Não. É um pouco como o vírus ébola. Como não temos muitos casos de doença é difícil de investigar. Quando houve o surto do ébola, houve uma série de medicamentos investigados na tentativa de salvar algumas pessoas, e houve alguns benefícios nesse sentido. Alguns medicamentos que foram utilizados no ébola, nomeadamente vacinas, vão começar a ser investigados para este vírus.

Como é que a doença chega aos humanos? É só através do contacto com morcegos?

O contacto direto com morcegos é o que se pensa que está na origem dos focos.
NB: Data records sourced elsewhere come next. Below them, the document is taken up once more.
(** [side_answers]: the side channel's broker answers, or closes it.  [Do] sets
    no deadline and does not look at the context. *)
Inductive proc_step (admin_enabled side_answers : bool) : who -> Proc -> Proc -> Prop :=
(** The main goroutine. *)
| main_signal s : p_at s = Serving -> proc_step admin_enabled side_answers Env s (go_to s Closing)
| main_failed s :
    p_at s = Serving -> group_done s = true -> proc_step admin_enabled side_answers Own s (go_to s Closing)
| main_close s :
    p_at s = Closing ->
    proc_step admin_enabled side_answers Own s
      (mkProc Draining (running s) (egErr s) (rootCancelled s) true (poolClosed s) (serveDone s)
         (drainExpired s) (p_loop s) (p_live s) (busy s))
| main_drained s :
    p_at s = Draining -> serveDone s = true -> proc_step admin_enabled side_answers Own s (go_to s Cancelling)
| main_expired s :
    p_at s = Draining ->
    proc_step admin_enabled side_answers Own s
      (mkProc Cancelling (running s) (egErr s) (rootCancelled s) (lnClosed s) (poolClosed s)
         (serveDone s) true (p_loop s) (p_live s) (busy s))
| main_cancel s :
    p_at s = Cancelling ->
    proc_step admin_enabled side_answers Own s
      (mkProc ClosingPool (running s) (egErr s) true (lnClosed s) (poolClosed s) (serveDone s)
         (drainExpired s) (p_loop s) (p_live s) (busy s))
| main_close_pool s :
    p_at s = ClosingPool ->
    proc_step admin_enabled side_answers Own s
      (mkProc Waiting (running s) (egErr s) (rootCancelled s) (lnClosed s) true (serveDone s)
         (drainExpired s) (p_loop s) (p_live s) (busy s))
| main_wait s :
    p_at s = Waiting -> running s = [] -> proc_step admin_enabled side_answers Own s (go_to s Stopped)
(** The background tasks return nil when the group's context ends. *)
| background_returns s t :
    t ∈ [TCache; TPoller; TGauges] -> t ∈ running s -> t ∉ busy s -> group_done s = true ->
    proc_step admin_enabled side_answers Own s (task_returns s t None)
(** A tick: the refresher or the poller calls the broker. *)
| background_calls s t :
    t ∈ [TCache; TPoller] -> t ∈ running s -> t ∉ busy s ->
    proc_step admin_enabled side_answers Tick s (set_busy s (t :: busy s))
| background_answered s t :
    t ∈ busy s -> side_answers = true ->
    proc_step admin_enabled side_answers Answer s (set_busy s (left_by t (busy s)))
(** The admin server: not configured, shut down, or failing. *)
| admin_returns s :
    TAdmin ∈ running s -> admin_enabled = false \/ group_done s = true ->
    proc_step admin_enabled side_answers Own s (task_returns s TAdmin None)
| admin_fails s e :
    TAdmin ∈ running s -> admin_enabled = true ->
    proc_step admin_enabled side_answers Env s (task_returns s TAdmin (Some e))
(** The accept loop: [Accept] returns a client, a transient error or another
    one, and [net.ErrClosed] once the listener is closed; it does not look at
    the context. *)
| loop_accepts s :
    p_loop s = Accepting -> lnClosed s = false ->
    proc_step admin_enabled side_answers Env s (set_loop s AtSemaphore (p_live s))
| loop_transient s :
    p_loop s = Accepting -> lnClosed s = false ->
    proc_step admin_enabled side_answers Env s (set_loop s BackingOff (p_live s))
| loop_fails s e :
    p_loop s = Accepting -> lnClosed s = false ->
    proc_step admin_enabled side_answers Env s (set_loop s (LoopLeft (Some e)) (p_live s))
| loop_closed s :
    p_loop s = Accepting -> lnClosed s = true ->
    proc_step admin_enabled side_answers Own s (set_loop s (LoopLeft None) (p_live s))
(** The two places where the loop watches the context: the back-off and the
    semaphore, whose token comes when a connection ends. *)
| loop_retries s :
    p_loop s = BackingOff -> proc_step admin_enabled side_answers Own s (set_loop s Accepting (p_live s))
| loop_admits s :
    p_loop s = AtSemaphore -> proc_step admin_enabled side_answers Env s (set_loop s Dialling (p_live s))
| loop_cancelled s :
    p_loop s = BackingOff \/ p_loop s = AtSemaphore -> group_done s = true ->
    proc_step admin_enabled side_answers Own s (set_loop s (LoopLeft None) (p_live s))
(** Dialling: the broker accepts, or the dial fails, as it does when its context
    ends; the loop then goes on to [Accept]. *)
| loop_serves s :
    p_loop s = Dialling -> proc_step admin_enabled side_answers Env s (set_loop s Accepting (S (p_live s)))
| loop_drops s :
    p_loop s = Dialling ->
    proc_step admin_enabled side_answers (on_cancel s) s (set_loop s Accepting (p_live s))
(** A connection ends when its peers end it, and when its context does
    ([ConnRun.run_terminates]). *)
| conn_returns s n :
    p_live s = S n -> proc_step admin_enabled side_answers (on_cancel s) s (set_loop s (p_loop s) n)
(** [Serve] returns when the loop is left and no connection is live, and then
    [serveDone] is closed. *)
| serve_returns s r :
    p_loop s = LoopLeft r -> p_live s = 0%nat -> TServe ∈ running s ->
    proc_step admin_enabled side_answers Own s
      (mkProc (p_at s) (left_by TServe (running s)) (first_err (egErr s) r) (rootCancelled s)
         (lnClosed s) (poolClosed s) true (drainExpired s) (p_loop s) (p_live s) (busy s)).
Nos morcegos o vírus não tem impacto, mas desenvolve-se em humanos.

O vírus causa doença mais grave em algum grupo de risco?

Os grupos de risco são as pessoas mais fragilizadas, ou seja,  as imunodeficientes, e depois as pessoas nos extremos das idades: os mais novos e os mais velhos. Nessas idades, as coisas podem correr menos bem e resultar em morte.

Em África, surgem esporadicamente surtos de vírus Marburg. É normal?

É nestes países que existem populações de animais que podem contactar com este vírus. 

Por que motivo este vírus é tão mortal? Tem que ver com o facto de surgir em áreas com poucos recursos de saúde ou o próprio vírus tem uma alta taxa de letalidade?

Ficamos sempre com dúvidas. A taxa de mortalidade ronda entre os 25% e os 100%. No ébola, essa taxa é variável, mas percebe-se que os doentes com ébola que eram tratados em países onde adquiriram a infeção tinham piores resultados do que os doentes tratados em países europeus, por exemplo, em que os cuidados de saúde estavam mais organizados e capazes de responder a situações que são de suporte de vida. Não há nenhum medicamento dirigido ao tratamento destas infeções, mas temos de manter o doente vivo e para isso temos de lhes fornecer os melhores cuidados que podem não existir nalguns países onde estas doenças podem ocorrer. Falo da hidratação adequada por via endovenosa e mesmo o controlo das funções corporais, como a frequência cardíaca e a tensão arterial, por exemplo.

Em Portugal há risco de um surto de vírus Marburg?

Há sempre risco, mas é muito baixo. Tal como achávamos que o ébola não ia cá chegar, é muito pouco provável que este vírus chegue a Portugal, mas vai depender muito do controlo do vírus no país onde foi detetado. Ainda estamos no início de um surto e ainda não sabemos como isto vai evoluir. O tempo de incubação pode chegar às três semanas e por isso as pessoas podem transportar o vírus consigo para outros países e, sendo assim, a doença pode disseminar-se.